:: EXERCISE ::
Output, word for word, the lines of this listing that fall between the line with "(destruct (Z.eqb_spec (state" and the line with "intros Hcur Hres Hne Hun Hr Hidle.", counting both of those lines, and no others.

:: INFORMATION PROVIDED ::
Lemma field_low w n : 0 <= n -> Z.land w (Z.ones n) = field w 0 n.
Proof. intros. unfold field. rewrite Z.land_ones by lia. by rewrite Z.div_1_r. Qed.

Lemma field_mask w k n : 0 <= n -> 0 <= k ->
  Z.shiftr (Z.land w (Z.shiftl (Z.ones n) k)) k = field w k n.
Proof. apply land_mask_shiftr. Qed.

Lemma field_range w k n : 0 <= n -> 0 <= field w k n < 2 ^ n.
Proof. intros. unfold field. apply Z.mod_pos_bound. lia. Qed.

(** A field reads back the value placed at its position, whatever lies
    above it, as long as what lies below fits under it. *)
Lemma field_at w k n f hi lo :
  0 <= k -> 0 <= n -> 0 <= f < 2 ^ n -> 0 <= lo < 2 ^ k ->
  w = hi * 2 ^ (k + n) + f * 2 ^ k + lo -> field w k n = f.
Proof.
  intros Hk Hn Hf Hlo ->. unfold field.
  replace (hi * 2 ^ (k + n) + f * 2 ^ k + lo) with ((hi * 2 ^ n + f) * 2 ^ k + lo)
    by (rewrite Z.pow_add_r by lia; ring).
  rewrite pack_div by lia. by rewrite pack_mod by lia.
Qed.

(** The low [k + n] bits are the field at [k] above the low [k] bits. *)
Lemma field_split w k n m : 0 <= k -> 0 <= n -> m = k + n ->
  w mod 2 ^ m = field w k n * 2 ^ k + w mod 2 ^ k.
Proof.
  intros Hk Hn ->. unfold field. rewrite Z.pow_add_r, Z.rem_mul_r by lia. lia.
Qed.
(** * gcloud.pubsub.connection: the Pub/Sub JSON connection

    A shallow embedding of [gcloud/pubsub/connection.py].  The module is a
    thin binding over a REST API: a constructor that resolves the base
    URL, a URL builder, and six methods that each shape one request and
    hand it to the inherited [api_request] primitive.

    Python byte strings are [string]; dictionaries are [gmap string _];
    methods are computations in a state-and-exception monad whose state
    holds the receiver [self], the process environment and the trace of
    I/O events performed so far. *)

From Stdlib Require Import ZArith NArith Ascii String.
From stdpp Require Import base option list strings gmap fin_maps pretty.

Local Open Scope string_scope.
Local Set Warnings "-register-all".

(** ** Python values *)

(** Decoded JSON and the other values that travel through this module. *)
Inductive value : Type :=
| VNone
| VBool (b : bool)
| VInt (z : Z)
| VStr (s : string)
| VList (l : list value)
| VTuple (l : list value)
| VDict (d : gmap string value).

(** Values of query parameters: the documented types of [page_size] (int)
    and [page_token] (string). *)
Inductive scalar : Type :=
| SInt (z : Z)
| SStr (s : string).

(** Exceptions that can surface from the code modelled here.
    [RequestError] is the failure category of the request primitive. *)
Inductive exn : Type :=
| TypeError
| ValueError
| KeyError (key : string)
| AttributeError (attr : string)
| RequestError (detail : string).

Inductive Result (A : Type) : Type :=
| Ok (a : A)
| Raise (e : exn).
Arguments Ok {A} a.
Arguments Raise {A} e.

Definition Result_map {A B : Type} (f : A → B) (r : Result A) : Result B :=
  match r with
  | Ok a => Ok (f a)
  | Raise e => Raise e
  end.

Definition Result_bind {A B : Type} (f : A → Result B) (r : Result A) : Result B :=
  match r with
  | Ok a => f a
  | Raise e => Raise e
  end.

(** ** String formatting *)

(** [template % args] for templates whose only conversions are [%s]
    (and the escape [%%]), applied to a tuple of strings. *)
Fixpoint percent_format (template : string) (args : list string) : Result string :=
  match template with
  | EmptyString =>
      match args with
      | [] => Ok ""
      | _ :: _ => Raise TypeError
      end
  | String c rest =>
      if Ascii.eqb c "%" then
        match rest with
        | EmptyString => Raise ValueError
        | String d rest' =>
            if Ascii.eqb d "s" then
              match args with
              | [] => Raise TypeError
              | a :: args' => Result_map (String.append a) (percent_format rest' args')
              end
            else if Ascii.eqb d "%" then
              Result_map (String "%") (percent_format rest' args)
            else Raise ValueError
        end
      else Result_map (String c) (percent_format rest args)
  end.
Lemma wait_ready_idle (polls : nat) (self : SampleChanger) :
  (forall s, gevent_sleep dev s = (Return tt, s)) ->
  is_ready self = false ->
  wait_ready dev polls self
  = (Raise (Exception "Timeout waiting ready"), self).
Proof.
  intros Hidle Hr. induction polls as [ | n IH]; simpl; rewrite Hr.
  - reflexivity.
  - unfold bind. rewrite Hidle. exact IH.
Qed.

(** X25: when the unload of a chained load leaves the changer ready, not
    charging and with no sample loaded, the load phase is the task
    [Loading] on the requested sample, started from there without a sleep
    and waited for, whatever [wait] the caller gave. *)
Theorem chained_load_reaches_the_load_task
  (self unloaded : SampleChanger) (depth : nat) (c : component) (wait : bool)
  (cur s : loc) (v : pyval) :
  get_loaded_sample self = Some cur ->
  _resolve_component c self = (Return (Some s), self) ->
  s <> cur ->
  unload dev (CObject cur) true self = (Return v, unloaded) ->
  is_ready unloaded = true ->
  state unloaded <> Charging ->
  get_loaded_sample unloaded = None ->
  load dev (S depth) c wait self
  = _execute_task dev Loading true (DoLoad (Some s)) unloaded.
Proof.
  intros Hcur Hres Hne Hun Hr Hc Hnone.
  rewrite (load_is_chained_load self depth c wait cur s Hcur Hres Hne).
  unfold chained_load. unfold bind at 1. rewrite Hun.
  unfold bind at 1.
  replace (wait_ready dev (clock_polls dev 10) unloaded)
    with (@Return unit tt, unloaded)
    by (destruct (clock_polls dev 10); simpl; rewrite Hr; reflexivity).
  destruct depth; cbn [load]; unfold bind at 1, _resolve_component, pure;
    unfold bind at 1, assert_not_charging;
    (destruct (Z.eqb_spec (state unloaded) Charging) as [E | _];
       [contradiction | ]);
    unfold pure; unfold bind at 1, gets at 1; rewrite Hnone; reflexivity.
Qed.

(** X26: when the unload of a chained load returns but leaves the changer
    in a state that is not ready, and nothing moves the state during the
    sleeps, [load] raises "Timeout waiting ready": the load phase does not
    start, and [self] is as the unload left it. *)
Theorem chained_load_times_out
  (self unloaded : SampleChanger) (depth : nat) (c : component) (wait : bool)
  (cur s : loc) (v : pyval) :
  get_loaded_sample self = Some cur ->
  _resolve_component c self = (Return (Some s), self) ->
  s <> cur ->
  unload dev (CObject cur) true self = (Return v, unloaded) ->
  is_ready unloaded = false ->
  (forall s0, gevent_sleep dev s0 = (Return tt, s0)) ->
  load dev (S depth) c wait self
  = (Raise (Exception "Timeout waiting ready"), unloaded).
Proof.
  intros Hcur Hres Hne Hun Hr Hidle.
  rewrite (load_is_chained_load self depth c wait cur s Hcur Hres Hne).
  unfold chained_load. unfold bind at 1. rewrite Hun.
  unfold bind at 1.
  rewrite (wait_ready_idle _ unloaded Hidle Hr). reflexivity.
Qed.

(** X27: a waited task whose callback raises an [Exception], on any
    device whose refresh hook returns: the exception is re-raised to the
    caller and carried by task-finished, published last; the slot is
    cleared; the state and [task_error] are the ones the refresh hook
    left. *)
Theorem failing_task_outcome
  (self called refreshed : SampleChanger) (kind : Z) (m : method)
  (msg : string) :
  is_ready self = true ->
  call dev m (snd (_execute_task dev kind false m self))
  = (Raise (Exception msg), called) ->
  _do_update_info dev called = (Return tt, refreshed) ->
  exists after log,
    _execute_task dev kind true m self = (Raise (Exception msg), after)
    /\ state after = state refreshed
    /\ task_error after = task_error refreshed
    /\ task after = None /\ task_proc after = None
    /\ emitted after =
       log ++ [TASK_FINISHED_EVENT (task refreshed) PNone
                 (Some (Exception msg))].
Proof.
  intros Hr.
  rewrite (_execute_task_ready dev self kind false m Hr),
    (_execute_task_ready dev self kind true m Hr). cbv zeta.
  cbn [snd]. intros Hcall Hhook.
  destruct (_run_callback_raises dev (Greenlet kind m) _ called refreshed msg
              Hcall Hhook)
    as (after & log & Hrun & Hrest).
  exists after, log. unfold greenlet_get. rewrite Hrun.
  split; [reflexivity | exact Hrest].
Qed.

(** X28: the state predicates are nested: a ready state is normal, enabled
    and finished; a state that is not normal ([Disabled], [Alarm], [Fault],
    [Unknown]) is never ready. *)
Theorem ready_states_are_normal (self : SampleChanger) :
  (is_ready self = true ->
   is_normal_state self = true /\ is_enabled self = true
   /\ is_task_finished self = true)
  /\ (is_normal_state self = false <->
      state self = Disabled \/ state self = Alarm
      \/ state self = Fault \/ state self = Unknown)
  /\ (is_normal_state self = false -> is_ready self = false).
Proof.
  unfold is_task_finished, is_normal_state, is_ready, is_enabled,
    Ready, Loaded, Charging, StandBy, Disabled, Alarm, Fault, Unknown.
  rewrite !orb_true_iff, !andb_true_iff, !negb_true_iff,
    !andb_false_iff, !negb_false_iff, !orb_false_iff,
    !Z.eqb_eq, !Z.eqb_neq.
  lia.
Qed.

End ChainedPhases.

(** ** The further properties at concrete inputs *)

Lemma tostring_injective_witness :
  is_described SampleChangerState.Disabled = true
  /\ SampleChangerState.tostring SampleChangerState.Disabled
     = SampleChangerState.tostring 12
  /\ SampleChangerState.Disabled = 12.
Proof.
  split; [reflexivity | split; [reflexivity | ]].
  apply (tostring_injective SampleChangerState.Disabled 12); reflexivity.
Defined.

Lemma wait_ready_returns_ready_witness :
  is_ready (changer SampleChangerState.StandBy) = true
  /\ wait_ready SampleChangerMockup 1000 (changer SampleChangerState.StandBy)
     = (Return tt, changer SampleChangerState.StandBy).
Proof.
  split; [reflexivity | ].
  apply (proj1 (wait_ready_returns_ready SampleChangerMockup 1000
                  (changer SampleChangerState.StandBy))).
  reflexivity.
Defined.

Lemma wait_ready_times_out_witness :
  is_ready (changer SampleChangerState.Loading) = false
  /\ wait_ready SampleChangerMockup 1000 (changer SampleChangerState.Loading)
     = (Raise (Exception "Timeout waiting ready"),
        changer SampleChangerState.Loading).
Proof.
  split; [reflexivity | ].
  apply (wait_ready_times_out SampleChangerMockup 1000
           (changer SampleChangerState.Loading));
    [intros s; reflexivity | reflexivity].
Defined.

Lemma commands_reject_unresolved_address_witness :
  get_component_by_address (changer SampleChangerState.Ready) "9:9" = None
  /\ load SampleChangerMockup 3 (CAddress "9:9") true
       (changer SampleChangerState.Ready)
     = (Raise (Exception "Invalid component: 9:9"),
        changer SampleChangerState.Ready).
Proof.
  split; [reflexivity | ].
  apply (proj1 (commands_reject_unresolved_address SampleChangerMockup
                  (changer SampleChangerState.Ready) "9:9" 3 true eq_refl)).
Defined.

Lemma charging_refuses_load_and_unload_witness :
  state (changer SampleChangerState.Charging) = SampleChangerState.Charging
  /\ _resolve_component (CAddress "1:2") (changer SampleChangerState.Charging)
     = (Return (Some 2%positive), changer SampleChangerState.Charging)
  /\ load SampleChangerMockup 3 (CAddress "1:2") true
       (changer SampleChangerState.Charging)
     = (Raise (Exception "Sample Changer is in Charging mode"),
        changer SampleChangerState.Charging).
Proof.
  split; [reflexivity | split; [reflexivity | ]].
  apply (proj1 (proj2 (charging_refuses_load_and_unload SampleChangerMockup
                         (changer SampleChangerState.Charging) 3
                         (CAddress "1:2") true (Some 2%positive)
                         eq_refl eq_refl))).
Defined.

Lemma unload_needs_a_loaded_sample_witness :
  state (changer SampleChangerState.Ready) <> SampleChangerState.Charging
  /\ get_loaded_sample (changer SampleChangerState.Ready) = None
  /\ unload SampleChangerMockup CNone true (changer SampleChangerState.Ready)
     = (Raise (Exception "No sample is loaded"),
        changer SampleChangerState.Ready).
Proof.
  split; [discriminate | split; [reflexivity | ]].
  apply (unload_needs_a_loaded_sample SampleChangerMockup
           (changer SampleChangerState.Ready) CNone true None);
    [discriminate | reflexivity | reflexivity].
Defined.

Lemma load_refuses_the_loaded_sample_witness :
  get_loaded_sample (changer_with_1_2 SampleChangerState.Ready)
  = Some 2%positive
  /\ load SampleChangerMockup 3 (CAddress "1:2") true
       (changer_with_1_2 SampleChangerState.Ready)
     = (Raise (Exception "The sample 1:2 is already loaded"),
        changer_with_1_2 SampleChangerState.Ready).
Proof.
  split; [reflexivity | ].
  apply (load_refuses_the_loaded_sample SampleChangerMockup
           (changer_with_1_2 SampleChangerState.Ready) 3 (CAddress "1:2")
           true (Some 2%positive) 2%positive);
    [discriminate | reflexivity | reflexivity | right; reflexivity].
Defined.

Lemma load_ignores_wait_when_loaded_witness :
  get_loaded_sample (changer_with_1_2 SampleChangerState.Ready) <> None
  /\ load bench_device 3 (CAddress "2:1") false
       (changer_with_1_2 SampleChangerState.Ready)
     = load bench_device 3 (CAddress "2:1") true
         (changer_with_1_2 SampleChangerState.Ready).
Proof.
  split; [vm_compute; discriminate | ].
  apply (load_ignores_wait_when_loaded bench_device
           (changer_with_1_2 SampleChangerState.Ready) 3 (CAddress "2:1")).
  vm_compute. discriminate.
Defined.

Lemma starting_without_wait_witness :
  is_ready (changer SampleChangerState.Ready) = true
  /\ is_task_state SampleChangerState.Scanning = true
  /\ exists started,
      _execute_task SampleChangerMockup SampleChangerState.Scanning false
        (DoScan None true) (changer SampleChangerState.Ready)
      = (Return (PTask (Greenlet SampleChangerState.Scanning
                          (DoScan None true))), started)
      /\ state started = SampleChangerState.Scanning
      /\ task started = Some SampleChangerState.Scanning.
Proof.
  split; [reflexivity | split; [reflexivity | ]].
  destruct (proj2 (starting_without_wait SampleChangerMockup
                     (changer SampleChangerState.Ready)
                     SampleChangerState.Scanning (DoScan None true))
              eq_refl eq_refl)
    as (started & H1 & H2 & H3 & _).
  exists started. split; [exact H1 | split; [exact H2 | exact H3]].
Defined.
(** * filecache: a file-persisted key/value cache, embedded in Rocq

    Shallow embedding of [filecache.go].  The Go code talks to three
    outside services, which are modelled here as follows.

    - The clock.  Every call of [time.Now()] in the source becomes an
      explicit argument of the embedded function (an instant, in
      nanoseconds, as an integer).  Loops that read the clock once per
      iteration receive one reading per iteration.
    - The JSON codec ([encoding/json]).  It is a parameter of the
      development (section variables): marshalling a payload, encoding and
      decoding a whole bucket, and unmarshalling into a target type.
    - The file system.  A tree of directories and regular files, with the
      system calls the source uses ([os.Open], [os.Create], [os.Remove],
      [os.MkdirAll], [filepath.Walk]) defined on it, and a fault oracle that
      lets any system call fail.

    Go's map iteration order is unspecified; the loops over a map take the
    order of the walk as an argument. *)

From Stdlib Require Import ZArith Ascii String.
From stdpp Require Import gmap strings list fin_maps.
(** ** Trimming *)

(** C9.  [toPosition( index, true )] is the untrimmed offset clamped between
    0 and the oriented extent of (slider size - list size) when trimming is
    enabled and the type is 'slide': the result then lies between the two
    bounds and is the untrimmed offset itself when that already does.  When
    trimming is disabled or the type is not 'slide', the trimmed result is
    the untrimmed one. *)
Theorem toPosition_trim (E : Setup) (index : Z) :
  let extent := orient E (sliderSize (layout E) - listSize (layout E)) in
  (trimSpace (options E) <> TrimFalse -> type (options E) = SLIDE ->
     toPosition E index true = Num.clamp (toPosition E index false) 0 extent
     /\ Qmin 0 extent <= toPosition E index true <= Qmax 0 extent
     /\ (Qmin 0 extent <= toPosition E index false <= Qmax 0 extent ->
         toPosition E index true == toPosition E index false))
  /\ (trimSpace (options E) = TrimFalse \/ type (options E) <> SLIDE ->
      toPosition E index true = toPosition E index false).
Proof.
  intro extent. split.
  - intros Htrim Htype.
    assert (Hon : truthy (trimSpace (options E)) && Splide_is E SLIDE = true).
    { unfold Splide_is. rewrite Htype.
      destruct (trimSpace (options E)); [congruence|reflexivity|reflexivity]. }
    assert (Heq : toPosition E index true
                  = Num.clamp (toPosition E index false) 0 extent).
    { unfold toPosition, trim. now rewrite Hon. }
    rewrite Heq. repeat split.
    + apply NumFacts.clamp_lower.
    + apply NumFacts.clamp_upper.
    + intros [Hlo Hhi]. now apply NumFacts.clamp_inside.
  - intros Hoff.
    assert (Hno : truthy (trimSpace (options E)) && Splide_is E SLIDE = false).
    { unfold Splide_is. destruct Hoff as [H|H].
      - now rewrite H.
      - destruct (type (options E)); try congruence;
          now rewrite andb_false_r. }
    unfold toPosition, trim. now rewrite Hno.
Qed.
(* ===== verification/_CoqProject ===== *)
-Q . S2P
Prelude.v
GoFsm.v
FsmPool.v
Requests.v
Payload.v
SignatureProposal.v
DkgProposal.v
SigningProposal.v
StateMachines.v
Protocol.v
Samples.v
Rounds.v
LevelState.v
ClientTypes.v
Codec.v
OperationRepo.v
SignatureRepo.v
FsmService.v
JsonText.v
Representable.v
Outcomes.v
OrderIndependence.v
IOLogic.v
Kyber.v
Dkg.v
DkgSpec.v
SigningTasks.v
TaskSpec.v
KeyStore.v
FileStorage.v
Services.v
NodeService.v
ProcessMessage.v
AdaptSpec.v
KafkaStorage.v
MachineStore.v
Airgapped.v
NodeSpec.v
NodeRounds.v
NodeFrame.v
NodePoll.v
NodeOperations.v
AirgappedSpec.v
MachineRecursion.v
MachineFrame.v
MachineSpec.v
HttpApi.v
HttpSpec.v
GoText.v
CliArgs.v
Shell.v
Statuses.v
Visualize.v
Utils.v
Cli.v
CliSpec.v
Operator.v
ReinitTool.v
PrysmCheck.v
ToolSpec.v
Prompt.v
PromptSpec.v
Provider.v
ProviderSpec.v
Wire.v
World.v
Toy.v
MachineWorld.v
PromptWorld.v
NodeWorld.v
HttpWorld.v
ProviderWorld.v
CliWorld.v
DeskWorld.v
OperatorWorld.v
(** ** Payloads up to allocation

    [SigningQuorumGet] turns a participant's [nil] map of partial signs into an
    empty one, also for a request that is then rejected. Nothing reads the
    difference. *)
Definition norm_signer (x : SigningProposalParticipant) : SigningProposalParticipant :=
  np_set_signs (Some (default ∅ (np_PartialSigns x))) x.

Definition norm_payload (p : DumpedMachineStatePayload) : DumpedMachineStatePayload :=
  match pay_SigningProposalPayload p with
  | Some c => pay_set_signing (nc_set_quorum (fmap (M := gmap Z) norm_signer <$> nc_Quorum c) c) p
  | None => p
  end.

Definition same_payload (p1 p2 : option DumpedMachineStatePayload) : Prop :=
  norm_payload <$> p1 = norm_payload <$> p2.

#[export] Instance same_payload_equivalence : Equivalence same_payload.
Proof.
  split; unfold same_payload; [by intros ?|by intros ???|]. intros ??? H1 H2. by rewrite H1.
Qed.

Lemma SigningQuorumGet_spec p id c q x :
  pay_SigningProposalPayload p = Some c → nc_Quorum c = Some q → q !! id = Some x →
  ∃ p' x', SigningQuorumGet p id = Ret (p', Some x') ∧ same_payload (Some p') (Some p) ∧
    np_Status x' = np_Status x ∧ is_Some (np_PartialSigns x') ∧
    is_Some (pay_SigningProposalPayload p') ∧
    pay_SignatureProposalPayload p' = pay_SignatureProposalPayload p.
Proof.
  intros Hc Hq Hx. unfold SigningQuorumGet. rewrite Hc. simpl. rewrite Hq, Hx. simpl.
  destruct (np_PartialSigns x) as [m|] eqn:Hm.
  { exists p, x. rewrite Hm, Hc. split_and!; try done; by eexists. }
  do 2 eexists. split; [done|]. split_and!; [|done|by eexists|by eexists|done].
  unfold same_payload, norm_payload. simpl. rewrite Hc, Hq. simpl.
  unfold pay_set_signing, nc_set_quorum; simpl. do 5 f_equal. rewrite fmap_insert. apply insert_id.
  rewrite lookup_fmap, Hx. simpl. f_equal. unfold norm_signer. by rewrite Hm.
Qed.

:: OUTPUT FOR THIS EXERCISE ::
    (destruct (Z.eqb_spec (state unloaded) Charging) as [E | _];
       [contradiction | ]);
    unfold pure; unfold bind at 1, gets at 1; rewrite Hnone; reflexivity.
Qed.

(** X26: when the unload of a chained load returns but leaves the changer
    in a state that is not ready, and nothing moves the state during the
    sleeps, [load] raises "Timeout waiting ready": the load phase does not
    start, and [self] is as the unload left it. *)
Theorem chained_load_times_out
  (self unloaded : SampleChanger) (depth : nat) (c : component) (wait : bool)
  (cur s : loc) (v : pyval) :
  get_loaded_sample self = Some cur ->
  _resolve_component c self = (Return (Some s), self) ->
  s <> cur ->
  unload dev (CObject cur) true self = (Return v, unloaded) ->
  is_ready unloaded = false ->
  (forall s0, gevent_sleep dev s0 = (Return tt, s0)) ->
  load dev (S depth) c wait self
  = (Raise (Exception "Timeout waiting ready"), unloaded).
Proof.
  intros Hcur Hres Hne Hun Hr Hidle.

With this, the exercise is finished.